The half of American states resisting the federal expansion of Medicaid under the Affordable Care Act will forgo $555 million in funding for community health centers providing medical care for the uninsured, while denying Obamacare coverage to one-million qualifying Americans.
Within those 25 states are 518 of the country’s 1,128 community health centers, or “clinics,” which serve 5 million Americans who lack health insurance coverage, according to a new report from the Geiger Gibson/RCHN Community Health Foundation Collaborative at the George Washington School of Public Health and Health Services.
"Our analysis shows that if you are poor and live in one of the 25 opt-out states, you are likely to have been left out when it comes to health reform," lead researcher Peter Shin, director of the Geiger Gibson Program in Community Health Policy, told reporters. "Community health centers in the opt-out states will be faced with waiting rooms filled with uninsured patients, many with serious and costly health problems."
America’s network of community health centers provides comprehensive medical care to the uninsured in 8,000 underserved urban and rural communities, from New York City’s Harlem neighborhood to St. Charles, La. Although poor, these patients don’t qualify for traditional Medicaid benefits and often cannot even afford to pay for health insurance coverage at reduced rates, even lower rates to be offered on the coming health insurance exchange markets in states participating in Obamacare.
To date, 72 percent of the one-million uninsured community health center beneficiaries live in Southern states, many of which compose the 25-state block declining to expand Medicaid. Shin and his colleagues analyzed data from a 2009 survey of clinic patients as well as a 2011 survey used as a standard report by community health centers to the U.S. Health Resources and Services Administration. In their findings, the community health centers will forgo hundreds of millions of dollars in federal money while still serving those patients, depending solely on state money.
Uninsured patients in those states will continue to face barriers to receiving medical care, including long waiting periods and long drives. Moreover, clinics in those states will be unable to follow other states—such as Vermont, even before Obamacare—in expanding basic medical care to providing mental health and dental care, too.
"Health centers in the opt-out states will face an ongoing struggle to meet the need for care in medically underserved communities as a result of the potential loss of hundreds of millions of dollars in revenues in 2014 alone," Sara Rosenbaum, report co-author, said.
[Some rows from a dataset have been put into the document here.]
(* ===== verification/Bits.v ===== *)
(** * Bit arrays and shifts of byte strings ([node/src/util/bits.rs])

    [Bits] is an array of bits in bytes, most significant bit first; [lshift] and
    [rshift] shift a byte string.  The reference view is the list of bits. *)

From S2P Require Import Prelude BitList.

Record Bits := MkBits { bits_data : bytes; bits_len : Z }.

Definition Bits_new : Bits := MkBits [] 0.

(** [Vec::with_capacity] changes nothing that can be observed. *)
Definition Bits_with_capacity (capacity : Z) : Bits := MkBits [] 0.

(** [v[k] op= val] in range. *)
Definition update_at (f : Z → Z) (k : nat) (l : bytes) : bytes := alter f k l.

Definition Bits_from_slice {E} (data : bytes) (len : Z) : outcome E Bits :=
  capacity ← mul_u32 (zlen data) 8;
  let len := Z.min capacity len in
  let vec := if capacity <? len then take (Z.to_nat ((len + 7) / 8)) data else data in
  let rem := len mod 8 in
  let vec :=
    if rem =? 0 then vec
    else update_at (λ b, Z.land b (as_u8 (Z.lnot (Z.shiftl 1 (8 - rem) - 1))))
           (length vec - 1) vec in
  Ok (MkBits vec len).

Definition append_byte {E} (b : Bits) (byte len : Z) : outcome E Bits :=
  let end_ := bits_len b mod 8 in
  if end_ =? 0 then
    len' ← add_u32 (bits_len b) len; Ok (MkBits (bits_data b ++ [byte]) len')
  else
    last ← sub_u32 (zlen (bits_data b)) 1;
    let data := update_at (λ x, Z.lor x (Z.shiftr byte end_)) (Z.to_nat last) (bits_data b) in
    let data := if 8 - end_ <? len then data ++ [as_u8 (Z.shiftl byte (8 - end_))] else data in
    len' ← add_u32 (bits_len b) len;
    Ok (MkBits data len').

(** [other.data[i]]. *)
Definition byte_at {E} (data : bytes) (i : nat) : outcome E Z :=
  unwrap_opt "index out of bounds" (data !! i).

(** [while i < other.len / 8 { .. }], from [i], [n] turns. *)
Fixpoint append_bytes {E} (b : Bits) (data : bytes) (i n : nat) : outcome E Bits :=
  match n with
  | O => Ok b
  | S n => x ← byte_at data i; b ← append_byte b x 8; append_bytes b data (S i) n
  end.

Definition Bits_append {E} (b other : Bits) : outcome E Bits :=
  let n := Z.to_nat (bits_len other / 8) in
  b ← append_bytes b (bits_data other) 0 n;
  let rem := bits_len other mod 8 in
  if rem =? 0 then Ok b else x ← byte_at (bits_data other) n; append_byte b x rem.

(** [b >> n] on a [u8]: the shift itself panics from 8 on. *)
Definition shr_u8 {E} (b n : Z) : outcome E Z :=
  if n <? 8 then Ok (Z.shiftr b n) else Panic "attempt to shift right with overflow".
Definition seek_from (f : GcsFilter) (p : Z) (s : scan) : outcome io_error seek_result :=
  seek f (S (length (bits_left (sc_bits s)))) p s.

Fixpoint any_loop (f : GcsFilter) (mapped : list Z) (s : scan) : outcome io_error bool :=
  match mapped with
  | [] => Ok false
  | p :: mapped =>
    r ← seek_from f p s;
    match r with
    | SeekEqual _ => Ok true
    | SeekGreater s => any_loop f mapped s
    | SeekEnd => Ok false
    end
  end.

Fixpoint all_loop (f : GcsFilter) (mapped : list Z) (s : scan) : outcome io_error bool :=
  match mapped with
  | [] => Ok true
  | p :: mapped =>
    r ← seek_from f p s;
    match r with
    | SeekEqual s => all_loop f mapped s
    | SeekGreater _ => Ok false
    | SeekEnd => Ok false
    end
  end.

(** [Vec::dedup] on integers. *)
Fixpoint dedup (l : list Z) : list Z :=
  match l with
  | x :: ((y :: _) as l') => if x =? y then dedup l' else x :: dedup l'
  | _ => l
  end.

Record GcsFilterReader := MkGcsFilterReader { gfr_filter : GcsFilter; gfr_m : Z }.

Section Matching.
  Context `{BO : ByteOrder} `{SIP : SipHash}.

Definition GcsFilter_hash (f : GcsFilter) (element : bytes) : Z :=
  siphash24 (gcs_k0 f) (gcs_k1 f) element.

(** [var_int::read(reader).unwrap_or(0)]. *)
Definition read_count (r : reader) : Z * reader :=
  match var_int_read r with
  | (Ok n, r) => (n, r)
  | (_, r) => (0, r)
  end.

(** The part both matchers start with; [k] is their loop. *)
Definition match_with (g : GcsFilterReader) (r : reader) (query : list bytes)
    (prepare : list Z → list Z) (k : list Z → scan → outcome io_error bool)
    : outcome io_error bool :=
  let '(n_elements, r) := read_count r in
  nm ← mul_u64 n_elements (gfr_m g);
  let mapped :=
    prepare (merge_sort Z.le
      (map (λ e, map_to_range (GcsFilter_hash (gfr_filter g) e) nm) query)) in
  if bool_decide (mapped = []) then Ok true
  else if n_elements =? 0 then Ok false
  else
    match golomb_rice_decode (gfr_filter g) (BitStreamReader_new r) with
    | (Ok data, b) => k mapped (MkScan data (n_elements - 1) b)
    | (Err _, _) => Panic "called `Result::unwrap()` on an `Err` value"
    | (Panic m, _) => Panic m
    end.

Definition GcsFilterReader_match_any (g : GcsFilterReader) (r : reader)
    (query : list bytes) : outcome io_error bool :=
  match_with g r query (λ l, l) (any_loop (gfr_filter g)).

Definition GcsFilterReader_match_all (g : GcsFilterReader) (r : reader)
    (query : list bytes) : outcome io_error bool :=
  match_with g r query dedup (all_loop (gfr_filter g)).

(** [BlockFilterReader::new]: the keys are the first 16 bytes of the hash. *)
Definition BlockFilterReader_new (block_hash : Hash256) : GcsFilterReader :=
  let k0 := le_value (take 8 (hash_bytes block_hash)) in
  let k1 := le_value (take 8 (drop 8 (hash_bytes block_hash))) in
  MkGcsFilterReader (MkGcsFilter k0 k1 P) M.

(** [BlockFilter { content }]: a filter as received. *)
Definition BlockFilter_match_any (content : bytes) (block_hash : Hash256)
    (query : list bytes) : outcome io_error bool :=
  GcsFilterReader_match_any (BlockFilterReader_new block_hash) (cursor content) query.

Definition BlockFilter_match_all (content : bytes) (block_hash : Hash256)
    (query : list bytes) : outcome io_error bool :=
  GcsFilterReader_match_all (BlockFilterReader_new block_hash) (cursor content) query.

End Matching.

(** ** The bit reader reads the bit string *)

Definition bsr_wf (s : BitStreamReader) : Prop :=
  0 ≤ bsr_offset s ≤ 8 ∧ is_u8 (bsr_buffer s) ∧ is_bytes (rd_data (bsr_reader s)).

Lemma refill_ok s :
  bsr_wf s → bits_left s ≠ [] →
  ∃ s', refill s = (Ok tt, s') ∧ bsr_wf s' ∧ bsr_offset s' < 8
    ∧ bits_left s' = bits_left s.
Proof.
  intros (Ho & Hb & Hd) Hne. unfold refill.
  destruct (Z.eqb_spec (bsr_offset s) 8) as [E|E].
  - unfold bits_left in Hne |- *. rewrite E in *.
    destruct (rd_data (bsr_reader s)) as [|b l] eqn:Hl; [done|].
    unfold read_exact. rewrite Hl, zlen_cons. pose proof (zlen_nonneg l).
    rewrite (proj2 (Z.leb_le _ _)) by lia. eexists. split; [done|].
    apply is_bytes_cons in Hd as [Hb' Hd].
    split; [split; [cbn; lia|done]|split; [cbn; lia|done]].
  - exists s. split; [done|]. split; [done|]. split; [lia|done].
Qed.

Lemma refill_end s :
  bsr_wf s → bits_left s = [] → ∃ m s', refill s = (Panic m, s').
Proof.
  intros (Ho & Hb & Hd) He. unfold bits_left in He. apply app_nil in He as [H1 H2].
  apply (f_equal length) in H1. rewrite length_drop, byte_bits_length in H1. cbn in H1.
  unfold refill. rewrite (proj2 (Z.eqb_eq _ _)) by lia.
  destruct (rd_data (bsr_reader s)) as [|b l] eqn:Hl;
    [|apply (f_equal length) in H2; by rewrite bits_of_cons in H2].
  unfold read_exact. rewrite Hl. by eexists _, _.
Qed.

(** The bits of the buffer that one turn of the loop takes. *)
Lemma buffer_bits s n :
  bsr_wf s → bsr_offset s < 8 → 0 < n ≤ 8 - bsr_offset s →
  Z.shiftr (as_u8 (Z.shiftl (bsr_buffer s) (bsr_offset s))) (8 - n)
  = bits_value (take (Z.to_nat n) (bits_left s))
  ∧ drop (Z.to_nat n) (bits_left s)
    = bits_left (MkBitStreamReader (bsr_buffer s) (bsr_offset s + n) (bsr_reader s)).
Proof.
  intros (Ho & Hb & Hd) Hlt Hn. unfold bits_left. cbn [bsr_buffer bsr_offset bsr_reader].
  assert (length (drop (Z.to_nat (bsr_offset s)) (byte_bits (bsr_buffer s)))
          = Z.to_nat (8 - bsr_offset s)) as Hlen.
  { rewrite length_drop, byte_bits_length. lia. }
  split.
  - rewrite take_app_le by lia. apply byte_slice; [done|lia..].
  - rewrite drop_app_le by lia. rewrite drop_drop. do 2 f_equal. lia.
Qed.

Lemma take_split {A} (l : list A) (n m : nat) :
  (m ≤ n)%nat → take n l = take m l ++ take (n - m) (drop m l).
Proof.
  intros. rewrite <- (take_drop m (take n l)), take_take, <- skipn_firstn_comm.
  by rewrite Nat.min_l by lia.
Qed.

Lemma read_loop_ok fuel nbits data s :
  bsr_wf s → 0 ≤ nbits ≤ Z.of_nat fuel → nbits ≤ zlen (bits_left s) →
  0 ≤ data → (data + 1) * 2 ^ nbits ≤ 2 ^ 64 →
  ∃ s', read_loop fuel nbits data s
        = (Ok (data * 2 ^ nbits + bits_value (take (Z.to_nat nbits) (bits_left s))), s')
    ∧ bsr_wf s' ∧ bits_left s' = drop (Z.to_nat nbits) (bits_left s).
Proof.
  revert nbits data s. induction fuel as [|fuel IH]; intros nbits data s Hwf Hf Hl Hd Hmax.
  { replace nbits with 0 by lia. exists s. cbn. by rewrite Z.mul_1_r, Z.add_0_r. }
  destruct (Z.ltb_spec 0 nbits) as [Hpos|Hz].
  2:{ replace nbits with 0 by lia. exists s. cbn. by rewrite Z.mul_1_r, Z.add_0_r. }
  cbn [read_loop]. rewrite (proj2 (Z.ltb_lt _ _)) by done.
  destruct (refill_ok s Hwf) as (s1 & -> & Hwf1 & Ho1 & E1).
  { intros E. rewrite E in Hl. change (zlen (@nil bool)) with 0 in Hl. lia. }
  cbv zeta. set (n := Z.min (8 - bsr_offset s1) nbits).
  assert (0 < n ≤ nbits ∧ n ≤ 8 - bsr_offset s1) as [Hn Hn8] by (destruct Hwf1; lia).
  destruct (buffer_bits s1 n Hwf1 Ho1 ltac:(lia)) as [Hv Hdrop]. rewrite Hv, E1 in *.
  set (B := bits_left s) in *.
  assert (zlen (take (Z.to_nat n) B) = n) as Hzl by (apply zlen_take; lia).
  pose proof (bits_value_bound (take (Z.to_nat n) B)) as Hb. rewrite Hzl in Hb.
  set (v := bits_value (take (Z.to_nat n) B)) in *.
  replace nbits with (n + (nbits - n)) in Hmax |- * by lia.
  rewrite Z.pow_add_r in Hmax |- * by lia.
  set (K := 2 ^ (nbits - n)) in *. set (N := 2 ^ n) in *.
  assert (0 < K) by (apply Z.pow_pos_nonneg; lia).
  rewrite Z.add_simpl_l.
  assert (as_u64 (Z.shiftl data n) = Z.shiftl data n) as ->.
  { rewrite Z.shiftl_mul_pow2 by lia. fold N. apply as_u64_id. unfold is_u64. nia. }
  rewrite lor_disjoint by lia. fold N.
  edestruct (IH (nbits - n) (data * N + v)) as (s' & Hr & Hwf' & Hs').
  6:{ exists s'. rewrite Hr. split; [|split; [done|]].
      - do 2 f_equal. rewrite (take_split B (Z.to_nat (n + (nbits - n))) (Z.to_nat n)) by lia.
        rewrite bits_value_app, <- Hdrop.
        replace (Z.to_nat (n + (nbits - n)) - Z.to_nat n)%nat
          with (Z.to_nat (nbits - n)) by lia.
        rewrite zlen_take; [fold v K; lia|]. split; [lia|].
        unfold zlen in *. rewrite length_drop. lia.
      - rewrite Hs', <- Hdrop, drop_drop. f_equal. lia. }
  - destruct Hwf1 as (? & ? & ?). split; [cbn; lia|done].
  - lia.
  - rewrite <- Hdrop. unfold zlen in *. rewrite length_drop. lia.
  - unfold N in *. nia.
  - fold K. nia.
Qed.

Lemma BitStreamReader_read_ok n s :
  bsr_wf s → 0 ≤ n ≤ 64 → n ≤ zlen (bits_left s) →
  ∃ s', BitStreamReader_read n s
        = (Ok (bits_value (take (Z.to_nat n) (bits_left s))), s')
    ∧ bsr_wf s' ∧ bits_left s' = drop (Z.to_nat n) (bits_left s).
Proof.
  intros Hwf Hn Hl. unfold BitStreamReader_read. rewrite (proj2 (Z.ltb_ge _ _)) by lia.
  destruct (read_loop_ok (Z.to_nat n) n 0 s) as (s' & Hr & Hs); try done; [lia| |].
  - rewrite Z.add_0_l, Z.mul_1_l. apply Z.pow_le_mono_r; lia.
  - exists s'. by rewrite Hr.
Qed.

Lemma bits_left_buffer s : bsr_wf s → 8 - bsr_offset s ≤ zlen (bits_left s).
Proof.
  intros (Ho & _ & _). unfold bits_left, zlen.
  rewrite length_app, length_drop, byte_bits_length. lia.
Qed.

(** Reading past the end of the filter panics ([unwrap] of the end of file). *)
Lemma read_loop_end fuel nbits data s :
  bsr_wf s → 0 ≤ nbits ≤ Z.of_nat fuel → zlen (bits_left s) < nbits →
  ∃ m s', read_loop fuel nbits data s = (Panic m, s').
Proof.
  revert nbits data s. induction fuel as [|fuel IH]; intros nbits data s Hwf Hf Hl.
  { pose proof (zlen_nonneg (bits_left s)). lia. }
  pose proof (zlen_nonneg (bits_left s)).
  cbn [read_loop]. rewrite (proj2 (Z.ltb_lt _ _)) by lia.
  destruct (decide (bits_left s = [])) as [He|Hne].
  { destruct (refill_end s Hwf He) as (m & s' & ->). by eexists _, _. }
  destruct (refill_ok s Hwf Hne) as (s1 & -> & Hwf1 & Ho1 & E1).
  cbv zeta. set (n := Z.min (8 - bsr_offset s1) nbits).
  destruct (buffer_bits s1 n Hwf1 Ho1) as [_ Hdrop]; [destruct Hwf1; lia|].
  pose proof (bits_left_buffer s1 Hwf1) as Hbuf. rewrite E1 in Hbuf.
  apply IH.
  - destruct Hwf1 as (? & ? & ?). split; [cbn; lia|done].
  - destruct Hwf1; lia.
  - rewrite <- Hdrop, E1. unfold zlen in *. rewrite length_drop. destruct Hwf1; lia.
Qed.

(** ** Golomb-Rice codes *)

(** The code of [x] with parameter [p]: the quotient by [2^p] in unary, a zero,
    the remainder in [p] bits. *)
Definition gr_code (p x : Z) : list bool :=
  replicate (Z.to_nat (x / 2 ^ p)) true ++ [false] ++ low_bits (Z.to_nat p) (x mod 2 ^ p).

Lemma BitStreamReader_read_app n l k s :
  bsr_wf s → 0 ≤ n ≤ 64 → zlen l = n → bits_left s = l ++ k →
  ∃ s', BitStreamReader_read n s = (Ok (bits_value l), s')
    ∧ bsr_wf s' ∧ bits_left s' = k.
Proof.
  intros Hwf Hn Hl Hb. destruct (BitStreamReader_read_ok n s) as (s' & Hr & Hw & Hd);
    try done.
  { rewrite Hb, zlen_app. pose proof (zlen_nonneg k). lia. }
  rewrite Hb, take_app_zlen in Hr by done. rewrite Hb, drop_app_zlen in Hd by done.
  eauto.
Qed.

Lemma unary_loop_ok n fuel q k s :
  bsr_wf s → (n < fuel)%nat → bits_left s = replicate n true ++ [false] ++ k →
  ∃ s', unary_loop fuel q s = (Ok (q + Z.of_nat n), s') ∧ bsr_wf s' ∧ bits_left s' = k.
Proof.
  revert fuel q s. induction n as [|n IH]; intros [|fuel] q s Hwf Hf Hb; try lia;
    cbn [unary_loop].
  - destruct (BitStreamReader_read_app 1 [false] k s) as (s' & -> & ? & ?); try done.
    exists s'. split; [|done]. change (bits_value [false] =? 1) with false. cbn.
    by rewrite Z.add_0_r.
  - destruct (BitStreamReader_read_app 1 [true] (replicate n true ++ [false] ++ k) s)
      as (s' & -> & ? & ?); try done.
    destruct (IH fuel (q + 1) s') as (s'' & Hr & ?); try done; [lia|].
    exists s''. change (bits_value [true] =? 1) with true. cbv iota. rewrite Hr.
    split; [|done]. do 2 f_equal. lia.
Qed.

Lemma golomb_rice_decode_ok f x k s :
  bsr_wf s → 0 ≤ gcs_p f ≤ 64 → is_u64 x → bits_left s = gr_code (gcs_p f) x ++ k →
  ∃ s', golomb_rice_decode f s = (Ok x, s') ∧ bsr_wf s' ∧ bits_left s' = k.
Proof.
  intros Hwf Hp Hx Hb. unfold golomb_rice_decode. set (p := gcs_p f) in *.
  unfold is_u64 in Hx. assert (0 < 2 ^ p) by (apply Z.pow_pos_nonneg; lia).
  pose proof (Z.mod_pos_bound x (2 ^ p) ltac:(done)) as Hm.
  pose proof (Z.div_mod x (2 ^ p) ltac:(lia)) as Hdm.
  assert (0 ≤ x / 2 ^ p) by (apply Z.div_pos; lia).
  unfold gr_code in Hb. rewrite <- !app_assoc in Hb.
  destruct (unary_loop_ok (Z.to_nat (x / 2 ^ p)) (S (length (bits_left s))) 0 _ s Hwf
    ltac:(rewrite Hb, length_app, length_replicate; lia) Hb) as (s1 & -> & Hwf1 & Hb1).
  destruct (BitStreamReader_read_app p (low_bits (Z.to_nat p) (x mod 2 ^ p)) k s1)
    as (s2 & -> & Hwf2 & Hb2); try done.
  { unfold zlen. rewrite low_bits_length. lia. }
  exists s2. split; [|done]. rewrite bits_value_low_bits by (rewrite Z2Nat.id; lia).
  rewrite Z.shiftl_mul_pow2, Z.add_0_l, Z2Nat.id by lia.
  rewrite as_u64_id by (unfold is_u64; nia).
  unfold add_u64. rewrite checked_ok by nia. do 2 f_equal. lia.
Qed.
However, the 582 community health centers located in the other half of America—including many so-called “blue states”—will receive increased revenue next year as 2.8 million of their patients gain healthcare coverage, translating into a potential windfall of more than $2 billion. With more funding, these clinics will hire additional staff members while providing expanded service to clients. Ohio’s recent entry into the Medicaid expansion netted the state’s 33 community health center $29 million in federal funding, with 63,000 residents expected to gain coverage through lowered or subsidized plans offered through Obamacare.
Feygele Jacobs, president and CEO of the RCHN Community Health Foundation, told reporters the “opt-out” states would continue to fall behind others in quality of medical care for poor Americans.
“Community health centers represent the backbone of the nation's safety net, providing high quality care to more than 20 million Americans who live in underserved neighborhoods,” Jacobs said. "Without the Medicaid expansion, CHCs in opt-out states will fall behind and will have trouble providing the kind of care that keeps people and communities healthy."